§ What is being asked
Retype, word for word, every line of the records below starting at the one that contains "pending (outside q))%nat." and ending at the one that contains "destruct (h (j_payload"; include both of those lines and nothing more.

Collected data entries:
⟨

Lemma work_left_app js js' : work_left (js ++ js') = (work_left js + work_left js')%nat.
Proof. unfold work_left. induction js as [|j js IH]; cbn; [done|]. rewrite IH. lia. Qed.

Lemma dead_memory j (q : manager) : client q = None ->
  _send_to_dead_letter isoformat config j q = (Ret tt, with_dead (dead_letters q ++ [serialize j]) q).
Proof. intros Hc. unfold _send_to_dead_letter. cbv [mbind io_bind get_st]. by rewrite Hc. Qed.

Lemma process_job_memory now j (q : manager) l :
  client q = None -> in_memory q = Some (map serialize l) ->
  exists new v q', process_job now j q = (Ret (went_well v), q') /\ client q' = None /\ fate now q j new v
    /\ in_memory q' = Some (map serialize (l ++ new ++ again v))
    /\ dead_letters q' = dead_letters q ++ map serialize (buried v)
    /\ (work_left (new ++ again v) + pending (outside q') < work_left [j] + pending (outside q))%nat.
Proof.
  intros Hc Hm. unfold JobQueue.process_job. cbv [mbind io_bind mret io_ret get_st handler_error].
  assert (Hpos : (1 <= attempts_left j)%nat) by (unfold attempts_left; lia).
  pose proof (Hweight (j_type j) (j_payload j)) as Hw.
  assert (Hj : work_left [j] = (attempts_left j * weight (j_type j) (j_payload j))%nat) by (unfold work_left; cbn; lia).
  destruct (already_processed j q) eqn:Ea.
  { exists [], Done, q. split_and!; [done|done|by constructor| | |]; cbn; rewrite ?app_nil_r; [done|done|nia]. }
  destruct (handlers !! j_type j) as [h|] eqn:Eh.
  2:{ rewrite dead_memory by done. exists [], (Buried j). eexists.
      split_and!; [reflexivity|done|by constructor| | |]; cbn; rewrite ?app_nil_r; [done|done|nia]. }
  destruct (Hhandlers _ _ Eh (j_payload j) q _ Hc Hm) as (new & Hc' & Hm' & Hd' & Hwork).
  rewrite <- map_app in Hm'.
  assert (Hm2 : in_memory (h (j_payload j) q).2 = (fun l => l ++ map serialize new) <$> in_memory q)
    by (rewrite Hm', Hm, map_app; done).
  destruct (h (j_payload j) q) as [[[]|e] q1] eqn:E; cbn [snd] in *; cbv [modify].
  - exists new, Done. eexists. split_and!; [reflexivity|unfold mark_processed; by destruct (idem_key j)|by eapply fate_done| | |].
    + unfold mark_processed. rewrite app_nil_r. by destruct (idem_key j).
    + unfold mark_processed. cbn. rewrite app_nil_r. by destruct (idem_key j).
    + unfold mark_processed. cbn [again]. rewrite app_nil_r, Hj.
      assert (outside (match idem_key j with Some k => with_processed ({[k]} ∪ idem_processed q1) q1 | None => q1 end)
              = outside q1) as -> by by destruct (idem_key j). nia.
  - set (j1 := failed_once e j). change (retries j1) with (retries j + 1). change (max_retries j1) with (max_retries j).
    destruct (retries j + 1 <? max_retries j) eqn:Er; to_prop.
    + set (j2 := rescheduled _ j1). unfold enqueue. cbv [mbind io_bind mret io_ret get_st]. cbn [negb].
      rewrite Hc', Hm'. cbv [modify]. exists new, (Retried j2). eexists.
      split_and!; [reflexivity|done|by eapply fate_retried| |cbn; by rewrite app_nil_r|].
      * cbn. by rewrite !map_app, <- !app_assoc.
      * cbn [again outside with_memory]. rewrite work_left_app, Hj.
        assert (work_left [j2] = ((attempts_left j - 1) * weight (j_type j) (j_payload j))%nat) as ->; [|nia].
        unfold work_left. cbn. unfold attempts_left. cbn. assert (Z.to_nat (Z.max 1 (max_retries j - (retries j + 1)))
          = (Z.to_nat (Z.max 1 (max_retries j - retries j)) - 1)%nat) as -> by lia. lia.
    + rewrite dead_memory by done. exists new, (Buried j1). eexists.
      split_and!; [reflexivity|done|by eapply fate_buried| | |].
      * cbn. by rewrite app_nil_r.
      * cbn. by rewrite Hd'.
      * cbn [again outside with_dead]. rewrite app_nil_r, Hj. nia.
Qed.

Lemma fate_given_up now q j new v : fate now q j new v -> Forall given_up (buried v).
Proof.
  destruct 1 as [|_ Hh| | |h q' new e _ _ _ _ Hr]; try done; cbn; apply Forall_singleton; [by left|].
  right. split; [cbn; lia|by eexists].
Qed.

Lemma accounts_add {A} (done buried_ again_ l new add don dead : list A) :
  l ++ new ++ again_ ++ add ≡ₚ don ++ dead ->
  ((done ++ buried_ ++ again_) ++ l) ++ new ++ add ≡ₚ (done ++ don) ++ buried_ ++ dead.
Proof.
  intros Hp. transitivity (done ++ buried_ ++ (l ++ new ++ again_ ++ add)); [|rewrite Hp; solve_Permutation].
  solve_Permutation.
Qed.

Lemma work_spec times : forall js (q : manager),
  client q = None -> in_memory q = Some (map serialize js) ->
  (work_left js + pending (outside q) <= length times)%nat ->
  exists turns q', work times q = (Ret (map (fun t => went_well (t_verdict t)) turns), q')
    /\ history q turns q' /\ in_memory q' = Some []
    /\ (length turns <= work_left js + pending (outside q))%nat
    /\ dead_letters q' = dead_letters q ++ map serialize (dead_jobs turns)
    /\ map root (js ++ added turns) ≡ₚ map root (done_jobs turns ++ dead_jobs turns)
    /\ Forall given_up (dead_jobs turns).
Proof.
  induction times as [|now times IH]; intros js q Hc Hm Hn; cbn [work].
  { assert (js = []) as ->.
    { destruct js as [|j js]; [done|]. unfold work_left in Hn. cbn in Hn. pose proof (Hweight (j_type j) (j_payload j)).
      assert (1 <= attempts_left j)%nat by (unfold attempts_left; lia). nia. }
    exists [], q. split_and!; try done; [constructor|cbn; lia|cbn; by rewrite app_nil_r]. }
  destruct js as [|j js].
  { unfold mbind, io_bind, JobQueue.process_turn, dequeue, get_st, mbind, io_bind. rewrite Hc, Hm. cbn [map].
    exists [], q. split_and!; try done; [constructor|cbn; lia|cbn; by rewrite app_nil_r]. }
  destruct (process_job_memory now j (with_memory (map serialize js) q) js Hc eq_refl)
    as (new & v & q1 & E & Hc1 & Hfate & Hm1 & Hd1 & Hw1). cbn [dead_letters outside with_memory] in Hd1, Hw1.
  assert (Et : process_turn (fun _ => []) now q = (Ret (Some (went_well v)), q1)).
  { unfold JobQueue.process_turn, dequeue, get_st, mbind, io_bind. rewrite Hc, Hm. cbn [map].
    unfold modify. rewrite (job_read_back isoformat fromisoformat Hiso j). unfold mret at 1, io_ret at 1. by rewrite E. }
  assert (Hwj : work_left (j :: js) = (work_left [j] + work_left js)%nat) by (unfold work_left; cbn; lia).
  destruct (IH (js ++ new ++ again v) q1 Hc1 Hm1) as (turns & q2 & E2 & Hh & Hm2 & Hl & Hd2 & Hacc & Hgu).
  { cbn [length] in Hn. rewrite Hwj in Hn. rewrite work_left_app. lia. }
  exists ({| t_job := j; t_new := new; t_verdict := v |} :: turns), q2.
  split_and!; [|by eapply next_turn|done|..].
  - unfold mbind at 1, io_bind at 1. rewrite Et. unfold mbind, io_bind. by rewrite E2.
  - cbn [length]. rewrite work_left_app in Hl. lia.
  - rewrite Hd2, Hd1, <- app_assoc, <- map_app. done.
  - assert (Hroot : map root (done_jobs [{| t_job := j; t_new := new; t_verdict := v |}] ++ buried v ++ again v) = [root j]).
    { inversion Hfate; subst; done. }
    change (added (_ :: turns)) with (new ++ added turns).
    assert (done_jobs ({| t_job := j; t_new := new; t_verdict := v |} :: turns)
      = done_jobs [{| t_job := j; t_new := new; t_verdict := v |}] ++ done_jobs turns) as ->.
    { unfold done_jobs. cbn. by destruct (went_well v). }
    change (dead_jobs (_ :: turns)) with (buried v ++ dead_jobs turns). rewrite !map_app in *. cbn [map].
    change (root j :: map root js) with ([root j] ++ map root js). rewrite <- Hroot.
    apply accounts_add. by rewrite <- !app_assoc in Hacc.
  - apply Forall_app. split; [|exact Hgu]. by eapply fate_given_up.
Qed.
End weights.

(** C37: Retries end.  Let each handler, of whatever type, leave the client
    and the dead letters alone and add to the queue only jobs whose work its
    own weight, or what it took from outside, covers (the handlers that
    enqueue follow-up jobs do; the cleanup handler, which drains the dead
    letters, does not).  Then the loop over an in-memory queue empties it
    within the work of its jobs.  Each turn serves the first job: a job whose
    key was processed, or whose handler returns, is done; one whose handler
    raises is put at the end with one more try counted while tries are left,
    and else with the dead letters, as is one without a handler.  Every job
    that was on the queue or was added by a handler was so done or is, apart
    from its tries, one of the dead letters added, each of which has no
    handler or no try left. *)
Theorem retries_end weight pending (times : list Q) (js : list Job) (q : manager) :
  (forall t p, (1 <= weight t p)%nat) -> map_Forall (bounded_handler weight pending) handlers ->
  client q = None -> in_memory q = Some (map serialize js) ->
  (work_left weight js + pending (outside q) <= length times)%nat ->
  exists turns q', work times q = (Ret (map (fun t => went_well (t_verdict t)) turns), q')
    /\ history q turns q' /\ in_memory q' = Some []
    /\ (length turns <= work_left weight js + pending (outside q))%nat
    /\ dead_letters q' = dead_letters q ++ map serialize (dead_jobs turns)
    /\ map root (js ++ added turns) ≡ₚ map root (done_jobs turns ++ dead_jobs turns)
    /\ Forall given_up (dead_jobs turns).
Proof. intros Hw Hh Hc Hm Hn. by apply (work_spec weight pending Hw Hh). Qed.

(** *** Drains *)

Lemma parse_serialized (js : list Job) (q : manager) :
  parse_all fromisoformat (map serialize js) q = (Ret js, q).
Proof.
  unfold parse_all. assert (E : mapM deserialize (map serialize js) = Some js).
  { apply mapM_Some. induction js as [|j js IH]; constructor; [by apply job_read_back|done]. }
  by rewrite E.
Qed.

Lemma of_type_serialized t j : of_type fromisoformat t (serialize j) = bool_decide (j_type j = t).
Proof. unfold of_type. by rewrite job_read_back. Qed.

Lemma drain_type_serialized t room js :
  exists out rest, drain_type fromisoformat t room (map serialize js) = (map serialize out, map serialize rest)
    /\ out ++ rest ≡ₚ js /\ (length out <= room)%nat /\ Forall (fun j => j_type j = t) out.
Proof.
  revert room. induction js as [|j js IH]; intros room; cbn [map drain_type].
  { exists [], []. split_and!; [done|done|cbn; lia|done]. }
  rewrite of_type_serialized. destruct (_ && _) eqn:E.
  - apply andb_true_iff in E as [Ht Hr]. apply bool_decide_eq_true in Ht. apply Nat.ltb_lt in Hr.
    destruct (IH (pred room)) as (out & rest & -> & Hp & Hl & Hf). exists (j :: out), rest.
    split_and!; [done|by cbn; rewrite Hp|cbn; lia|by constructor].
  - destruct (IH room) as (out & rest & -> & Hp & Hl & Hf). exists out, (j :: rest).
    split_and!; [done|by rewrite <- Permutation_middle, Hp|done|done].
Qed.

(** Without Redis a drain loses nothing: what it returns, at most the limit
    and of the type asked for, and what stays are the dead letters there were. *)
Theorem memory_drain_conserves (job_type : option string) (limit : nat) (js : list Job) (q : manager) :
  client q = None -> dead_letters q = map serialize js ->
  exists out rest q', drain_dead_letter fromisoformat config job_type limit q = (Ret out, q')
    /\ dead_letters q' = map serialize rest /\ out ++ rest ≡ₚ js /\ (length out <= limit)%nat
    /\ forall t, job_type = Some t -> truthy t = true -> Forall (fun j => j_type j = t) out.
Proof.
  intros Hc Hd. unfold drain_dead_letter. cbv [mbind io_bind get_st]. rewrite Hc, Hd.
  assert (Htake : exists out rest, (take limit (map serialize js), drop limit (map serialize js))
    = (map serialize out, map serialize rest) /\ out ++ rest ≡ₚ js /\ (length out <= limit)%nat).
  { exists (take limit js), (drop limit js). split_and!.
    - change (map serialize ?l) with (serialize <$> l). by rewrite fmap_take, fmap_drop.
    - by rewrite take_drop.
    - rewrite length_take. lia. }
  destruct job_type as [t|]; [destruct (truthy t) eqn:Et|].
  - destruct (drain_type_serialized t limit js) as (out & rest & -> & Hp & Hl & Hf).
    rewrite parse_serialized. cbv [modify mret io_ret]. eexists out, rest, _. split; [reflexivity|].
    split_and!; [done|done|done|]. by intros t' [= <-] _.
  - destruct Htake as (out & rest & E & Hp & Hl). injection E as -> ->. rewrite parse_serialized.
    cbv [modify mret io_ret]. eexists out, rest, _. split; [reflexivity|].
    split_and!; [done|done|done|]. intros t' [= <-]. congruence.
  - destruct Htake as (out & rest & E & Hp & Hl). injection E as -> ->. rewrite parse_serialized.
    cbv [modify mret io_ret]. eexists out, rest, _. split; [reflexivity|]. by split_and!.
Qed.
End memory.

⟩
⟨

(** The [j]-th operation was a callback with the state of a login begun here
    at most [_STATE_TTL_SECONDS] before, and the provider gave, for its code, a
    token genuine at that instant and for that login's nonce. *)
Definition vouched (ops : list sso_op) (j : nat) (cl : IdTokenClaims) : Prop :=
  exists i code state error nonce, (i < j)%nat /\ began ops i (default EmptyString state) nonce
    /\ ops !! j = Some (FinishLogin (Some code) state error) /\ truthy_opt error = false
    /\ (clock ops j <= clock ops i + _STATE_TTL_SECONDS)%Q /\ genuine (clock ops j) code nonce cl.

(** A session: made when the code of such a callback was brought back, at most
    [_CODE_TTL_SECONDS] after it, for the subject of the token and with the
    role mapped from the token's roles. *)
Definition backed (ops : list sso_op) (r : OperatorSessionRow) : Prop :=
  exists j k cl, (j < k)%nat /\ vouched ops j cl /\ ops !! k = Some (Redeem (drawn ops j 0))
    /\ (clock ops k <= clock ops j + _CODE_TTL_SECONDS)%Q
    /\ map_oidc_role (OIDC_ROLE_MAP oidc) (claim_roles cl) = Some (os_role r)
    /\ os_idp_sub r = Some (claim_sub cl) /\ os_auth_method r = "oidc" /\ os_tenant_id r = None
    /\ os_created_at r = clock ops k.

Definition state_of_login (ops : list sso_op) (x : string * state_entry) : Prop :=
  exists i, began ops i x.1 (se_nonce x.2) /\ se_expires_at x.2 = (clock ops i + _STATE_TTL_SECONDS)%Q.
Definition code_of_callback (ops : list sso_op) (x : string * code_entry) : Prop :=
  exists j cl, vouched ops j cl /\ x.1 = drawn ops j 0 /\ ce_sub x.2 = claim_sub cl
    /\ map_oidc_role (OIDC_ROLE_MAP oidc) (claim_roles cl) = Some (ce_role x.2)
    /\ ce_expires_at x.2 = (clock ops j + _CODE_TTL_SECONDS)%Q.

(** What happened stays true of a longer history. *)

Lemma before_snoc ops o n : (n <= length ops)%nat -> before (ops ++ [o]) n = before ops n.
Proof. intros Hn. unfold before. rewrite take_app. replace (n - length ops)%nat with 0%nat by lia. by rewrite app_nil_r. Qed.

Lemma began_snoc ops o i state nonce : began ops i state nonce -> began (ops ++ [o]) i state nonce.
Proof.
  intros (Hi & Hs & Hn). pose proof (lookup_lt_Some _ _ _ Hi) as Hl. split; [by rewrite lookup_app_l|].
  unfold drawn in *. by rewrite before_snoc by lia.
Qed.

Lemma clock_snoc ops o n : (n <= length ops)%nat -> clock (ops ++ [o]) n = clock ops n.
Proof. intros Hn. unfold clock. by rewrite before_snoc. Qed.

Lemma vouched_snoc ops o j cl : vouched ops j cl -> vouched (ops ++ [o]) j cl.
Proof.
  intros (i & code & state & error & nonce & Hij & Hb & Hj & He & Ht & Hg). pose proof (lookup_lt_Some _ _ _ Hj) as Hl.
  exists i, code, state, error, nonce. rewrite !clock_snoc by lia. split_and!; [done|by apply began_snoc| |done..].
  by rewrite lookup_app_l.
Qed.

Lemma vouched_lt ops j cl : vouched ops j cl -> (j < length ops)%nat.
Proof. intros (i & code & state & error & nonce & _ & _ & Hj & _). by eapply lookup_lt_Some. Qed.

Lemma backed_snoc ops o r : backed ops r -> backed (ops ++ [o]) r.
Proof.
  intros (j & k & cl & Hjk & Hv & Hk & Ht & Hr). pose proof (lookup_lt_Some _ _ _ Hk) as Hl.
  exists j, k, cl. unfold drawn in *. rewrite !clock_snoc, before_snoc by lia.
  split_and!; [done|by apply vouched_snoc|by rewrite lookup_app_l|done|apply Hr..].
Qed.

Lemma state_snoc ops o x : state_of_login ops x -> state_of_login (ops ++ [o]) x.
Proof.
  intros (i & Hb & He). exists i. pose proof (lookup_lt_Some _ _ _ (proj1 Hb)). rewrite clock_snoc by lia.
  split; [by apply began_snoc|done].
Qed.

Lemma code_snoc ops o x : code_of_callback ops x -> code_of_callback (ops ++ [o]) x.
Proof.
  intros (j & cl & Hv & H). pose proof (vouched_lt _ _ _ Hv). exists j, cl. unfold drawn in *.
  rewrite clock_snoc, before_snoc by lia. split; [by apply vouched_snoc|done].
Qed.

⟩

§ Reply to the exercise
    /\ (work_left (new ++ again v) + pending (outside q') < work_left [j] + pending (outside q))%nat.
Proof.
  intros Hc Hm. unfold JobQueue.process_job. cbv [mbind io_bind mret io_ret get_st handler_error].
  assert (Hpos : (1 <= attempts_left j)%nat) by (unfold attempts_left; lia).
  pose proof (Hweight (j_type j) (j_payload j)) as Hw.
  assert (Hj : work_left [j] = (attempts_left j * weight (j_type j) (j_payload j))%nat) by (unfold work_left; cbn; lia).
  destruct (already_processed j q) eqn:Ea.
  { exists [], Done, q. split_and!; [done|done|by constructor| | |]; cbn; rewrite ?app_nil_r; [done|done|nia]. }
  destruct (handlers !! j_type j) as [h|] eqn:Eh.
  2:{ rewrite dead_memory by done. exists [], (Buried j). eexists.
      split_and!; [reflexivity|done|by constructor| | |]; cbn; rewrite ?app_nil_r; [done|done|nia]. }
  destruct (Hhandlers _ _ Eh (j_payload j) q _ Hc Hm) as (new & Hc' & Hm' & Hd' & Hwork).
  rewrite <- map_app in Hm'.
  assert (Hm2 : in_memory (h (j_payload j) q).2 = (fun l => l ++ map serialize new) <$> in_memory q)
    by (rewrite Hm', Hm, map_app; done).
  destruct (h (j_payload j) q) as [[[]|e] q1] eqn:E; cbn [snd] in *; cbv [modify].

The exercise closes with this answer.